Participate in Kaggle.com and learn AI/ML on https://www.fast.ai/ (free).

Do excellent Analytics work by day for your company and spend your evenings pursuing your AI/ML dream. A resource like www.fast.ai has made it very easy for folks to learn AI/ML by learning to code first, making it easily accessible for those who may not want to start with theory.

Buy a book like Hands-On Machine Learning with Scikit-Learn and TensorFlow: Concepts, Tools, and Techniques to Build Intelligent Systems and read it every day and work on the exercises.

Spend your weekends learning from freeCodeCamp YouTube videos.

Learn Python and attempt to build simple ML models using Scikit-Learn.

Install a software like Dataiku and build ML models using their point-and-click interface so you can focus on learning about the various algorithms and approaches.

Read the articles that talk about the applications of ML and start familiarising yourself with the industry.

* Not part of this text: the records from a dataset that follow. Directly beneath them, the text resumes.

(* ===== verification/Protocol.v ===== *)
(** * Connections: the handshake and the handling of messages

    [p2p/src/handshake.rs]; [p2p/src/conn.rs]: one turn of the thread that serves a
    connection; [p2p/src/protocol.rs]: what a message does, against the interface
    [NetAdapter].  A response has its body and, for the two file transfers, the file after
    it.  The random nonce of a greeting or a compact block, and the clock, are arguments. *)
From S2P Require Import Prelude Ser Global Pow Reward Retarget Feijoada Committed Transaction Block ChainStore Pipe Msg Peers PeerMap.

(** ** The handshake *)
(** A socket: what arrives, what has been written, and the address of the other end. *)
Record conn := mkConn { incoming : stream; outgoing : list Z; remote : option SocketAddr }.

Definition from_conn {A} (m : trans stream p2p_error A) : trans conn p2p_error A := fun k =>
  let '(r, s) := m (incoming k) in (r, mkConn s (outgoing k) (remote k)).

Record Handshake := mkHandshake { nonces : list Z; self_addrs : list PeerAddr; genesis : Hash }.

Definition NONCES_CAP : nat := 100.
Definition ADDRS_CAP : nat := 10.

(** [push_back], then [pop_front] when the capacity is reached. *)
Definition ring_push {A} (cap : nat) (l : list A) (a : A) : list A :=
  let l := l ++ [a] in if (cap <=? length l)%nat then drop 1 l else l.

Definition next_nonce (nonce : Z) (hs : Handshake) : Handshake :=
  mkHandshake (ring_push NONCES_CAP (nonces hs) nonce) (self_addrs hs) (genesis hs).

(** The address of the connection, with the port the peer advertises. *)
Definition resolve_peer_addr (advertised : PeerAddr) (k : conn) : PeerAddr :=
  match remote k with
  | Some addr => mkPeerAddr (socket_new (addr_ip addr) (addr_port (sock advertised)))
  | None => advertised
  end.

Section Handshake.
Context (c : ChainTypes) (config : P2PConfig) (now : Z).

Definition write_message (body : list Z) (t : Type_) : trans conn p2p_error () :=
  let! buf := tread (fun _ => write_to_buf c (Ok body) t) in
  tmodify (fun k => mkConn (incoming k) (outgoing k ++ buf) (remote k)).

Definition initiate (nonce : Z) (capab : Z) (d : Difficulty) (self_addr : PeerAddr)
    : trans (Handshake * conn) p2p_error (PeerInfo * PeerLiveInfo) := fun '(hs, k) =>
  let hs := next_nonce nonce hs in
  match remote k with
  | None => (Err (Connection ConnectionAborted), (hs, k))
  | Some pa =>
      let peer_addr := mkPeerAddr pa in
      let hand := mkHand PROTOCOL_VERSION capab nonce (genesis hs) d self_addr peer_addr USER_AGENT in
      let '(r, k) :=
        (do! write_message (write_hand hand) T_Hand then
         let! shake := from_conn (read_message c read_shake T_Shake) in
         if decide (shake_genesis shake = genesis hs) then
           let i := mkInfo (shake_capabilities shake) (shake_user_agent shake) (shake_version shake) peer_addr Outbound in
           if is_denied config peer_addr then tfail ConnectionClose
           else tret (i, live_new now (shake_difficulty shake))
         else tfail (GenesisMismatch (genesis hs) (shake_genesis shake))) k in
      (r, (hs, k))
  end.

Definition accept (capab : Z) (d : Difficulty) : trans (Handshake * conn) p2p_error (PeerInfo * PeerLiveInfo) := fun '(hs, k) =>
  match from_conn (read_message c read_hand T_Hand) k with
  | (Ok hand, k) =>
      if negb (bool_decide (hand_genesis hand = genesis hs)) then (Err (GenesisMismatch (genesis hs) (hand_genesis hand)), (hs, k))
      else
        let addr := resolve_peer_addr (sender_addr hand) k in
        if bool_decide (hand_nonce hand ∈ nonces hs) then
          (Err PeerWithSelf, (mkHandshake (nonces hs) (ring_push ADDRS_CAP (self_addrs hs) addr) (genesis hs), k))
        else
          let i := mkInfo (hand_capabilities hand) (hand_user_agent hand) (hand_version hand) addr Inbound in
          if is_denied config addr then (Err ConnectionClose, (hs, k))
          else
            let shake := mkShake PROTOCOL_VERSION capab (genesis hs) d USER_AGENT in
            let '(r, k) :=
              (do! write_message (write_shake shake) T_Shake then tret (i, live_new now (hand_difficulty hand))) k in
            (r, (hs, k))
  | (Err e, k) => (Err e, (hs, k))
  | (Panic, k) => (Panic, (hs, k))
  end.
End Handshake.

(** ** Messages *)
Record Response := mkResponse { resp_type : Type_; resp_body : list Z; attachment : option (list Z) }.

Section Consume.
Context `{Hasher} `{Secp} (c : ChainTypes) (min_date max_date : Z) (siphash24 : Z -> Z -> list Z -> Z).
Context {W : Type} `{NetAdapter W} (inc_quiet_received : Z -> W -> W).
Context (now : Z) (random : Z).

Definition on_world {A} (m : trans W chain_error A) : trans (stream * W) p2p_error A := fun '(s, w) =>
  let '(r, w) := m w in (map_err P2PChain r, (s, w)).
Definition ask {A} (f : W -> outcome chain_error A) : trans (stream * W) p2p_error A :=
  tread (fun '(s, w) => map_err P2PChain (f w)).
Definition tell (f : W -> W) : trans (stream * W) p2p_error () := tmodify (fun '(s, w) => (s, f w)).
Definition on_stream {A} (m : trans stream p2p_error A) : trans (stream * W) p2p_error A := fun '(s, w) =>
  let '(r, s) := m s in (r, (s, w)).

(** [Response::new]. *)
Definition respond (t : Type_) (body : outcome ser_error (list Z)) : trans (stream * W) p2p_error (option Response) :=
  let! b := lift_ser body in tret (Some (mkResponse t b None)).
Definition respond_with (t : Type_) (body file : list Z) : trans (stream * W) p2p_error (option Response) :=
  tret (Some (mkResponse t body (Some file))).

(** [copy_attachment]: [len] bytes, at most 8,000 at a time. *)
Fixpoint copy_loop (fuel : nat) (len : nat) : trans stream p2p_error (list Z) :=
  match fuel, len with
  | O, _ | _, O => tret []
  | S fuel, _ =>
      let read_len := Nat.min 8000 len in
      let! buf := read_exact read_len true in
      let! rest := copy_loop fuel (len - read_len) in tret (buf ++ rest)
  end.
Definition copy_attachment (len : nat) : trans stream p2p_error (list Z) := copy_loop len len.

Definition read_kernel_data (total : nat) : trans (stream * W) p2p_error (list Z) :=
  match total with
  | O => tret []
  | _ => let! bs := on_stream (copy_attachment total) in
         do! tell (inc_quiet_received (Z.of_nat total)) then tret bs
  end.

(** The archive, in requests of at most 48,000 bytes. *)
Fixpoint save_txhashset_to_file (fuel total downloaded : nat) : trans (stream * W) p2p_error (list Z) :=
  match fuel with
  | O => tret []
  | S fuel =>
      let request_size := Nat.min 48000 (total - downloaded) in
      if (request_size =? 0)%nat then tret []
      else
        let! bs := on_stream (copy_attachment request_size) in
        let downloaded := (downloaded + request_size)%nat in
        do! tell (txhashset_download_update now (Z.of_nat downloaded) (Z.of_nat total)) then
        do! tell (inc_quiet_received (Z.of_nat request_size)) then
        let! rest := save_txhashset_to_file fuel total downloaded in tret (bs ++ rest)
  end.

(** The headers of one chunk, and the bytes they took. *)
Fixpoint stream_headers (n : nat) : trans stream p2p_error (list BlockHeader * Z) :=
  match n with
  | O => tret ([], 0)
  | S n =>
      let! x := read_item (read_header c min_date max_date) in
      let! rest := stream_headers n in tret (fst x :: fst rest, snd x +! snd rest)
  end.

(** Chunk after chunk, until one is refused: [None]. *)
Fixpoint consume_headers (fuel count : nat) (i : PeerInfo) (total : Z) : trans (stream * W) p2p_error (option Z) :=
  match fuel, count with
  | O, _ | _, O => tret (Some total)
  | S fuel, _ =>
      let chunk := Nat.min 32 count in
      let! x := on_stream (stream_headers chunk) in
      let! good := on_world (headers_received (fst x) i) in
      if good then consume_headers fuel (count - chunk) i (total +! snd x) else tret None
  end.

Definition consume (i : PeerInfo) (h : MsgHeader) : trans (stream * W) p2p_error (option Response) := fun sw =>
  if is_banned (snd sw) (pi_addr i) then (Ok None, sw)
  else
    (match msg_type h with
     | T_Ping =>
         let! ping := on_stream (read_message_body read_ping h) in
         do! tell (peer_difficulty (pi_addr i) (ping_difficulty ping) (ping_height ping) (ping_timestamp ping)) then
         let! d := ask total_difficulty in
         let! height := ask total_height in
         respond T_Pong (Ok (write_ping (mkPing d height (now / 1000))))
     | T_Pong =>
         let! pong := on_stream (read_message_body read_ping h) in
         do! tell (peer_difficulty (pi_addr i) (ping_difficulty pong) (ping_height pong) (ping_timestamp pong)) then
         tret None
     | T_BanReason =>
         do! on_stream (read_message_body read_ban_reason h) then tret None
     | T_TransactionKernel =>
         let! x := on_stream (read_message_body read_hash h) in
         do! on_world (tx_kernel_received x i) then tret None
     | T_GetTransaction =>
         let! x := on_stream (read_message_body read_hash h) in
         let! t := ask (fun w => Ok (get_transaction w x)) in
         match t with
         | Some t => respond T_Transaction (Ok (write_tx Full t))
         | None => tret None
         end
     | T_Transaction =>
         let! t := on_stream (read_message_body (read_tx c) h) in
         do! on_world (transaction_received t false) then tret None
     | T_StemTransaction =>
         let! t := on_stream (read_message_body (read_tx c) h) in
         do! on_world (transaction_received t true) then tret None
     | T_GetBlock =>
         let! x := on_stream (read_message_body read_hash h) in
         let! b := ask (fun w => get_block w x) in
         match b with
         | Some b => respond T_Block (write_block c Full b)
         | None => tret None
         end
     | T_Block =>
         let! b := on_stream (read_message_body (read_block c min_date max_date) h) in
         do! on_world (block_received b i false) then tret None
     | T_GetCompactBlock =>
         let! x := on_stream (read_message_body read_hash h) in
         let! b := ask (fun w => get_block w x) in
         match b with
         | Some b =>
             let! cb := tread (fun _ => match compact_from_block c siphash24 random b with Ok cb => Ok cb | _ => Panic end) in
             respond T_CompactBlock (write_compact_block c Full cb)
         | None => tret None
         end
     | T_CompactBlock =>
         let! cb := on_stream (read_message_body (read_compact_block c min_date max_date) h) in
         do! on_world (compact_block_received cb i) then tret None
     | T_GetHeaders =>
         let! loc := on_stream (read_message_body read_locator h) in
         let! hs := ask (fun w => locate_headers w (hashes loc)) in
         respond T_Headers (write_headers c (mkHeaders hs))
     | T_Header =>
         let! bh := on_stream (read_message_body (read_header c min_date max_date) h) in
         do! on_world (header_received bh i) then tret None
     | T_Headers =>
         let! x := on_stream (read_item read_u16) in
         let count := Z.to_nat (fst x) in
         let! total := consume_headers count count i (snd x) in
         match total with
         | None => tret None
         | Some total => if total =? msg_len h then tret None else tfail MsgLen
         end
     | T_GetPeerAddrs =>
         let! g := on_stream (read_message_body read_get_peer_addrs h) in
         let! l := ask (fun w => Ok (find_peer_addrs w (gpa_capabilities g))) in
         respond T_PeerAddrs (Ok (write_peer_addrs (mkPeerAddrs l)))
     | T_PeerAddrs =>
         let! p := on_stream (read_message_body read_peer_addrs h) in
         do! tell (peer_addrs_received (pa_peers p)) then tret None
     | T_KernelDataRequest =>
         let! file := ask kernel_data_read in
         respond_with T_KernelDataResponse (write_kernel_data_response (mkKernelDataResponse (Z.of_nat (length file)))) file
     | T_KernelDataResponse =>
         let! response := on_stream (read_message_body read_kernel_data_response h) in
         let! file := read_kernel_data (Z.to_nat (kd_bytes response)) in
         do! on_world (kernel_data_write file) then tret None
     | T_TxHashSetRequest =>
         let! req := on_stream (read_message_body read_txhashset_request h) in
         let! file := ask (fun w => Ok (txhashset_read w (req_hash req))) in
         match file with
         | Some file =>
             respond_with T_TxHashSetArchive
               (write_txhashset_archive (mkTxHashSetArchive (req_hash req) (req_height req) (Z.of_nat (length file)))) file
         | None => tret None
         end
     | T_TxHashSetArchive =>
         let! arch := on_stream (read_message_body read_txhashset_archive h) in
         let! ready := ask (fun w => Ok (txhashset_receive_ready w)) in
         if negb ready then tfail BadMessage
         else
           let total := Z.to_nat (arch_bytes arch) in
           do! tell (txhashset_download_update now 0 (arch_bytes arch)) then
           let! file := save_txhashset_to_file (S total) total 0 in
           do! on_world (txhashset_write (arch_hash arch) file i) then tret None
     | T_Error | T_Hand | T_Shake => tret None
     end) sw.

(** ** A turn of the connection's thread *)
(** [try_break!]: the errors that do not end the connection. *)
Definition survives (e : p2p_error) : bool :=
  match e with
  | Connection WouldBlock | P2PStore _ | P2PChain _ | Internal | NoDandelionRelay => true
  | _ => false
  end.

Inductive turn : Type := Continue | Break | Dead.

(** Where the counters of the connection are. *)
Context (inc_received inc_sent inc_quiet_sent : Z -> W -> W).

Record served := mkServed { arrived : stream; world : W; written : list Z }.

(** [Response::write]: the header, the body, then the file. *)
Definition write_response (r : Response) (v : served) : served :=
  let msg := write_msg_header (msg_header_new c (resp_type r) (Z.of_nat (length (resp_body r)))) ++ resp_body r in
  let w := inc_sent (Z.of_nat (length msg)) (world v) in
  match attachment r with
  | Some file => mkServed (arrived v) (inc_quiet_sent (Z.of_nat (length file)) w) (written v ++ msg ++ file)
  | None => mkServed (arrived v) w (written v ++ msg)
  end.

(** The reading half of the loop of [poll]. *)
Definition poll_read (i : PeerInfo) (v : served) : turn * served :=
  let carry_on e s w := (if survives e then Continue else Break, mkServed s w (written v)) in
  match read_stream_header c None (arrived v) with
  | (Ok (Known h), s) =>
      match consume i h (s, inc_received (Z.of_nat MsgHeader_LEN +! msg_len h) (world v)) with
      | (Ok (Some resp), (s, w)) => (Continue, write_response resp (mkServed s w (written v)))
      | (Ok None, (s, w)) => (Continue, mkServed s w (written v))
      | (Err e, (s, w)) => carry_on e s w
      | (Panic, (s, w)) => (Dead, mkServed s w (written v))
      end
  | (Ok (Unknown len), s) =>
      let w := inc_received (Z.of_nat MsgHeader_LEN +! len) (world v) in
      match read_discard len s with
      | (Ok _, s) => (Continue, mkServed s w (written v))
      | (Err e, s) => carry_on e s w
      | (Panic, s) => (Dead, mkServed s w (written v))
      end
  | (Err e, s) => carry_on e s (world v)
  | (Panic, s) => (Dead, mkServed s (world v) (written v))
  end.

End Consume.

Read job descriptions of ML roles so you can imagine the kind of work you will be expected to do.

Reach out to ML professionals on LinkedIn/Twitter and connect with them and get on a quick call to ask them about their journey. Make notes of their conversation and with their permission post these notes online for the benefit of others just like yourself.

There is a lot you can do to get into ML without starting to write code. Learning to code will eventually follow but try to get quick wins by easing yourself into the ML industry.

The discussion shared above was part of many Q&A sessions Harsh Singhal conducted with Data teams at various companies and colleges.